## Problem to solve
Your answer should consist only of the lines below from the one with "Z; Digest : digest.Digest" through the one with "Module ActorRecord.", copied exactly.

## Dataset

(** X21. The Tauri open path keeps the stored layers: written back in
    on-disk form, the layers it builds are the stored layers sorted by
    z_index, none is dropped whether or not its asset resolves, and they
    come in ascending zIndex order. *)
Theorem loadLayersWithAssets_keeps_layers
    (assetUrl : string → string → option string)
    (encodeURIComponent : string → string)
    (projectLayers : list ProjectLayer.t) (projectDir : string) :
  convertRuntimeLayersToProjectLayers
    (loadLayersWithAssets assetUrl encodeURIComponent projectLayers projectDir)
  = sort by_z_index projectLayers
  ∧ length (loadLayersWithAssets assetUrl encodeURIComponent projectLayers projectDir)
    = length projectLayers
  ∧ ascending
      (Layer.zIndex <$>
         loadLayersWithAssets assetUrl encodeURIComponent projectLayers projectDir).
Proof.
  unfold loadLayersWithAssets.
  assert (E : sort by_zIndex
                (layerWithAsset assetUrl encodeURIComponent projectDir
                   <$> projectLayers)
              = layerWithAsset assetUrl encodeURIComponent projectDir
                  <$> sort by_z_index projectLayers).
  { apply (sort_fmap Layer.zIndex _ ProjectLayer.z_index). done. }
  split_and!.
  - rewrite E. unfold convertRuntimeLayersToProjectLayers.
    rewrite <- list_fmap_compose.
    rewrite <- (list_fmap_id (sort by_z_index projectLayers)) at 2.
    apply list_fmap_ext. intros i [] _. done.
  - by rewrite length_sort, length_fmap.
  - apply (sort_ascending Layer.zIndex).
Qed.

(** What the callback of the converter makes of each stored layer, when
    it throws for none. *)
Lemma converter_output conv (stored : list StoredLayer.t) dir layers :
  mapM (λ layer : option Layer.t, layer) (imap (toRuntimeLayer conv dir) stored)
  = Some layers →
  length layers = length stored
  ∧ ∀ i layer, layers !! i = Some layer →
      ∃ s, stored !! i = Some s
           ∧ Layer.zIndex layer = default (Z.of_nat i) (StoredLayer.z_index s)
           ∧ Layer.isVisible layer = default true (StoredLayer.is_visible s).
Proof.
  intros Hm. apply mapM_Some in Hm.
  split.
  - apply Forall2_length in Hm. by rewrite length_imap in Hm.
  - intros i layer Hi.
    destruct (Forall2_lookup_r _ _ _ _ _ Hm Hi) as (o & Ho & ->).
    rewrite list_lookup_imap in Ho.
    destruct (stored !! i) as [s|]; [|done]. simpl in Ho. exists s.
    split; [done|]. injection Ho as Ho. unfold toRuntimeLayer in Ho.
    destruct (conv _ _ _ _); [|done]. simpl in Ho. by injection Ho as <-.
Qed.
(** Go [error] values.  The code under study creates two of them and
    switches on a third; every other error is opaque to it. *)
Inductive error : Type :=
| PathNotFoundError (Path : string)
| ErrLayerInvalidDigest (Digest : digest.Digest) (Reason : error)
| ErrLayerTarSumVersionUnsupported
| Errorf (msg : string)
| OtherError (detail : string).

(** A Go [(T, error)] pair of results; a plain [error] result is an
    [option error], [None] being [nil]. *)
Inductive result (T : Type) : Type :=
| Ok (v : T)
| Err (err : error).
Global Arguments Ok {T} v.
Global Arguments Err {T} err.

(** [time.Time], as far as the code looks at it: [Unix] is the number of
    seconds since the epoch. *)
Module Time.
Record t : Type := Build { sec : Z; nsec : Z }.
Definition Unix (x : t) : Z := sec x.
End Time.

(** ** The gRPC notification sink ([notifications/grpc.go]) *)

Module grpcClient.
(** The wire messages of the event receiver service.  Message-typed fields
    are pointers in the generated Go code, hence [option]. *)
Module DescriptorMessage.
Record t : Type := Build { MediaType : string; Length : Z; Digest : string }.
End DescriptorMessage.

Module TargetMessage.
Record t : Type := Build
  { Repository : string; URL : string;
    Descriptor_ : option DescriptorMessage.t }.
End TargetMessage.

Module RequestRecordMessage.
Record t : Type := Build
  { ID : string; Addr : string; Host : string; Method : string;
    UserAgent : string }.
End RequestRecordMessage.

Module ActorRecordMessage.
Record t : Type := Build { Name : string }.
End ActorRecordMessage.

Module SourceRecordMessage.
Record t : Type := Build { Addr : string; InstanceID : string }.
End SourceRecordMessage.

Module Event.
Record t : Type := Build
  { ID : string; Timestamp : Z; Action : string;
    Target : option TargetMessage.t;
    Request : option RequestRecordMessage.t;
    Actor : option ActorRecordMessage.t;
    Source : option SourceRecordMessage.t }.
End Event.

Module Events.
Record t : Type := Build { Events : list Event.t }.
End Events.

(** [*grpc.ClientConn]: a connection handle. *)
Inductive ClientConn : Type := Conn (target : string).

(** [NewEventReceiverClient] wraps the connection it is given. *)
Inductive EventReceiverClient : Type :=
| NewEventReceiverClient (cc : ClientConn).

(** The reply message of [Publish]; the sink discards it. *)
Inductive Response : Type := MkResponse.
End grpcClient.

Module notifications.

(** The event envelope, with the fields the sink reads. *)
Module Descriptor.
Record t : Type := Build
  { MediaType : string; Length : Z; Digest : digest.Digest }.
End Descriptor.

Module Target.
Record t : Type := Build
  { Descriptor : Descriptor.t; Repository : string; URL : string }.
End Target.

Module RequestRecord.
Record t : Type := Build
  { ID : string; Addr : string; Host : string; Method : string;
    UserAgent : string }.
End RequestRecord.

Module ActorRecord.
Record t : Type := Build { Name : string }.
End ActorRecord.

Module SourceRecord.
Record t : Type := Build { Addr : string; InstanceID : string }.
End SourceRecord.
(** When a read/write transaction begins on an open database (writer lock
    free, freelist present), the loop of [DB.RWTransaction] computes
    [minid], the minimum transaction id over the readers listed in
    [db.transactions] (the largest [txnid] when the list is empty), and,
    when [minid > 0], the freelist becomes [freelist.release(minid - 1)];
    with the [release] of the spec, the pages of every pending entry of a
    transaction id below [minid] are then in the free set and the entry is
    no longer pending. *)
Lemma DB_RWTransaction_releases (db : DB) (f : freelist) (t0 : Transaction) :
  db_opened db = true ->
  db_rwlock db = false ->
  db_freelist db = Some f ->
  Transaction_init sys_read db = Ret t0 ->
  let minid := min_reader db in
  let f' := if minid >? 0 then freelist_release f (minid - 1) else f in
  (forall a t, (a, t) ∈ db_transactions db -> minid <= Transaction_id db t) /\
  (minid = max_txnid \/
   exists a t, (a, t) ∈ db_transactions db /\ Transaction_id db t = minid) /\
  (exists db' t,
     DB_RWTransaction sys_read db = Ret (db', Some t, None) /\
     db_rwtransaction db' = Some t /\
     db_transactions db' = db_transactions db /\
     db_freelist db' = Some f') /\
  (forall k pgs pg,
     fl_pending f !! k = Some pgs -> pg ∈ pgs -> 0 <= k < minid ->
     pg ∈ fl_ids f' /\ fl_pending f' !! k = None).
Proof.
  intros Ho Hl Hf Hinit minid f'.
  pose proof (min_reader_spec db) as (Hmax & Hall & Hin). fold minid in Hmax, Hall, Hin.
  split; [exact Hall|]. split; [exact Hin|]. split.
  - unfold DB_RWTransaction. rewrite Hl.
    change (db_opened (set_rwlock db true)) with (db_opened db). rewrite Ho.
    cbn [negb].
    destruct (RWTransaction_init_ok (set_rwlock db true) ∅ t0 Hinit)
      as (t & Ht & _).
    rewrite Ht, bind_Ret. cbv zeta.
    change (min_reader (set_rwtransaction (set_rwlock db true) (Some t))) with minid.
    change (db_freelist (set_rwtransaction (set_rwlock db true) (Some t)))
      with (db_freelist db).
    rewrite Hf. subst f'.
    destruct (Z.gtb_spec minid 0) as [Hpos|Hz].
    + unfold u64. rewrite Z.mod_small by (unfold max_txnid in Hmax; lia).
      eexists _, t. split; [reflexivity|]. done.
    + eexists _, t. split; [reflexivity|]. done.
  - intros k pgs pg Hk Hpg Hlt. subst f'.
    destruct (Z.gtb_spec minid 0) as [Hpos|Hz].
    + destruct (freelist_release_spec f (minid - 1)) as (Hids & Hgone & _).
      split.
      * apply Hids. right. apply elem_of_released. exists k, pgs.
        repeat split; [done|lia|done].
      * apply Hgone. lia.
    + lia.
Qed.

Lemma DB_Transaction_ok db t0 :
  db_opened db = true ->
  Transaction_init sys_read db = Ret t0 ->
  DB_Transaction sys_read db =
    Ret (set_transactions (set_heap db (S (db_heap db)))
           (db_transactions db ++ [(db_heap db, t0)]),
         Some (db_heap db, t0), None).
Proof.
  intros Ho Hinit. unfold DB_Transaction. rewrite Ho. cbn [negb].
  by rewrite Hinit, bind_Ret.
Qed.

Lemma DB_Transaction_inv db db1 a t :
  DB_Transaction sys_read db = Ret (db1, Some (a, t), None) ->
  db_opened db = true /\ Transaction_init sys_read db = Ret t /\
  a = db_heap db /\
  db1 = set_transactions (set_heap db (S a)) (db_transactions db ++ [(a, t)]).
Proof.
  unfold DB_Transaction. destruct (db_opened db); cbn [negb]; [|done].
  intros H. apply bind_Ret_inv in H as (t' & Hinit & H).
  by inversion H; subst.
Qed.

(** C8 (what the code does). After [t := db.Transaction()] and
    [t.Close()], the database is the one [Close] received: [t] is still an
    element of [db.transactions], and the minimum the next
    [DB.RWTransaction] computes is still bounded by the id of [t]. *)
Theorem Transaction_Close_keeps_reader (db db1 : DB) (a : nat) (t : Transaction) :
  DB_Transaction sys_read db = Ret (db1, Some (a, t), None) ->
  Transaction_Close db1 a = db1 /\
  (a, t) ∈ db_transactions (Transaction_Close db1 a) /\
  min_reader (Transaction_Close db1 a) <= Transaction_id db1 t.
Proof.
  intros H. apply DB_Transaction_inv in H as (Ho & Hinit & -> & ->).
  split; [reflexivity|].
  assert (Hin : (db_heap db, t) ∈ db_transactions
            (set_transactions (set_heap db (S (db_heap db)))
               (db_transactions db ++ [(db_heap db, t)]))).
  { cbn. apply elem_of_app. right. by apply list_elem_of_singleton. }
  split; [exact Hin|].
  unfold Transaction_Close.
  destruct (min_reader_spec (set_transactions (set_heap db (S (db_heap db)))
               (db_transactions db ++ [(db_heap db, t)]))) as (_ & Hall & _).
  exact (Hall _ _ Hin).
Qed.

(** [DB.removeTransaction], which [Close] does not call, is the operation
    that takes a reader out of [db.transactions]. *)
Lemma remove_first_not_in a l :
  NoDup l.*1 -> a ∉ (remove_first a l).*1.
Proof.
  induction l as [|[b t] r IH]; cbn; intros Hnd.
  - apply not_elem_of_nil.
  - apply NoDup_cons in Hnd as [Hb Hnd].
    destruct (Nat.eqb_spec b a) as [->|Hne]; [done|].
    cbn. apply not_elem_of_cons. split; [done|by apply IH].
Qed.

Lemma DB_removeTransaction_removes db a :
  NoDup (db_transactions db).*1 ->
  a ∉ (db_transactions (DB_removeTransaction db a)).*1.
Proof. intros H. unfold DB_removeTransaction. cbn. by apply remove_first_not_in. Qed.

(** A reader's id is the [txnid] of a meta page: it fits 64 bits. *)
Lemma Transaction_init_id db t :
  Transaction_init sys_read db = Ret t -> is_u64 (Transaction_id db t).
Proof.
  unfold Transaction_init. intros H.
  apply bind_Ret_inv in H as (q & _ & H).
  apply bind_Ret_inv in H as (r & _ & H).
  destruct (page_bytes db r) as [b p]. inversion H; subst t.
  unfold Transaction_id. cbn [meta_of tx_meta meta_txnid MetaAt.read].
  apply is_u64_load.
Qed.

(** C4 (what the code does). The loop of [DB.RWTransaction] runs over
    [db.transactions], and a reader that was closed is still in that list
    ([Transaction.Close] removes nothing): it counts like an open one. On a
    database with no reader, after [t := db.Transaction(); t.Close()] no
    reader is open, yet the next [db.RWTransaction()] finds the id of [t]
    as [minid] and calls [freelist.release(minid - 1)] (no release at all
    when that id is 0): with the [release] of the spec, every page pending
    from a transaction id from that of [t] on stays pending. Once [t] is
    taken out of the list (what [db.removeTransaction] does), [minid] is
    the largest [txnid] and the pages pending from every transaction id
    below it are released. *)
Theorem DB_RWTransaction_closed_reader (db db1 : DB) (a : nat) (t : Transaction)
    (f : freelist) :
  db_transactions db = [] ->
  db_rwlock db = false ->
  db_freelist db = Some f ->
  DB_Transaction sys_read db = Ret (db1, Some (a, t), None) ->
  let db2 := Transaction_Close db1 a in
  let id := Transaction_id db t in
  let f' := if id >? 0 then freelist_release f (id - 1) else f in
  let fall := freelist_release f (max_txnid - 1) in
  db_transactions db2 = [(a, t)] /\
  min_reader db2 = id /\
  (exists db' rw,
     DB_RWTransaction sys_read db2 = Ret (db', Some rw, None) /\
     db_freelist db' = Some f') /\
  (forall k pgs, fl_pending f !! k = Some pgs -> id <= k -> fl_pending f' !! k = Some pgs) /\
  db_transactions (DB_removeTransaction db2 a) = [] /\
  min_reader (DB_removeTransaction db2 a) = max_txnid /\
  (exists db' rw,
     DB_RWTransaction sys_read (DB_removeTransaction db2 a) = Ret (db', Some rw, None) /\
     db_freelist db' = Some fall) /\
  (forall k pgs pg,
     fl_pending f !! k = Some pgs -> pg ∈ pgs -> k < max_txnid ->
     pg ∈ fl_ids fall /\ fl_pending fall !! k = None).
Proof.
  intros Htx Hl Hf H db2 id f' fall.
  apply DB_Transaction_inv in H as (Ho & Hinit & -> & ->).
  pose proof (Transaction_init_id db t Hinit) as Hid.
  fold id in Hid. unfold is_u64 in Hid.
  assert (Hmax : max_txnid = 2 ^ 64 - 1) by reflexivity.
  assert (Htx2 : db_transactions db2 = [(db_heap db, t)]).
  { subst db2. unfold Transaction_Close. cbn [db_transactions set_transactions].
    by rewrite Htx. }
  assert (Hmin : min_reader db2 = id).
  { unfold min_reader. rewrite Htx2. cbn [fold_left snd].
    change 0xFFFFFFFFFFFFFFFF with max_txnid.
    change (Transaction_id db2 t) with id.
    destruct (Z.ltb_spec id max_txnid); lia. }
  set (db3 := DB_removeTransaction db2 (db_heap db)).
  assert (Htx3 : db_transactions db3 = []).
  { subst db3. unfold DB_removeTransaction. cbn [db_transactions set_transactions].
    rewrite Htx2. cbn [remove_first fst]. by rewrite Nat.eqb_refl. }
  assert (Hmin3 : min_reader db3 = max_txnid).
  { unfold min_reader. by rewrite Htx3. }
  split; [exact Htx2|]. split; [exact Hmin|]. split; [|split; [|split; [|split; [|split]]]].
  - destruct (DB_RWTransaction_releases db2 f t Ho Hl Hf Hinit)
      as (_ & _ & (db' & rw & Hrw & _ & _ & Hf') & _).
    rewrite Hmin in Hf'. by exists db', rw.
  - intros k pgs Hk Hle. subst f'.
    destruct (Z.gtb_spec id 0) as [Hpos|Hz]; [|exact Hk].
    destruct (freelist_release_spec f (id - 1)) as (_ & _ & Hkeep & _).
    rewrite Hkeep by lia. exact Hk.
  - exact Htx3.
  - exact Hmin3.
  - destruct (DB_RWTransaction_releases db3 f t Ho Hl Hf Hinit)
      as (_ & _ & (db' & rw & Hrw & _ & _ & Hf') & _).
    rewrite Hmin3 in Hf'. by exists db', rw.
  - intros k pgs pg Hk Hpg Hlt.
    destruct (freelist_release_spec f (max_txnid - 1)) as (Hids & Hgone & _).
    split.
    + apply Hids. right. apply elem_of_released. exists k, pgs.
      repeat split; [done|lia|done].
    + apply Hgone. lia.
Qed.

(** C10. When the catalog of a transaction has no bucket of the given
    name, [Transaction.Bucket] and [Transaction.Cursor] return nil and
    [Transaction.Get] returns a nil value; on an open database whose
    catalog has no such bucket, [DB.Get] (and [DB.Bucket]) return nil with
    a nil error. *)
Theorem Get_missing_bucket (db : DB) (t : Transaction) (name : string) (key : list byte) :
  (tx_sys t !! name = None ->
   Transaction_Bucket t name = None /\
   Transaction_Cursor Cursor Bucket_Cursor t name = None /\
   Transaction_Get Cursor Bucket_Cursor Cursor_Get db t name key = None) /\
  (db_opened db = true ->
   Transaction_init sys_read db = Ret t ->
   tx_sys t !! name = None ->
   exists db',
     DB_Get sys_read Cursor Bucket_Cursor Cursor_Get db name key = Ret (db', None, None) /\
     DB_Bucket sys_read db name = Ret (db', None, None)).
Proof.
  assert (Hb : tx_sys t !! name = None -> Transaction_Bucket t name = None).
  { intros Hn. unfold Transaction_Bucket, sys_get. by rewrite Hn. }
  assert (Hg : tx_sys t !! name = None ->
               Transaction_Get Cursor Bucket_Cursor Cursor_Get db t name key = None).
  { intros Hn. unfold Transaction_Get, Transaction_Cursor. by rewrite (Hb Hn). }
  split.
  - intros Hn. split; [by apply Hb|]. split; [|by apply Hg].
    unfold Transaction_Cursor. by rewrite (Hb Hn).
  - intros Ho Hinit Hn.
    unfold DB_Get, DB_Bucket. rewrite (DB_Transaction_ok db t Ho Hinit), !bind_Ret.
    eexists. split.
    + unfold Transaction_Get, Transaction_Cursor. rewrite (Hb Hn). reflexivity.
    + by rewrite (Hb Hn).
Qed.

End EngineFacts.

## Response box
  { MediaType : string; Length : Z; Digest : digest.Digest }.
End Descriptor.

Module Target.
Record t : Type := Build
  { Descriptor : Descriptor.t; Repository : string; URL : string }.
End Target.

Module RequestRecord.
Record t : Type := Build
  { ID : string; Addr : string; Host : string; Method : string;
    UserAgent : string }.
End RequestRecord.

Module ActorRecord.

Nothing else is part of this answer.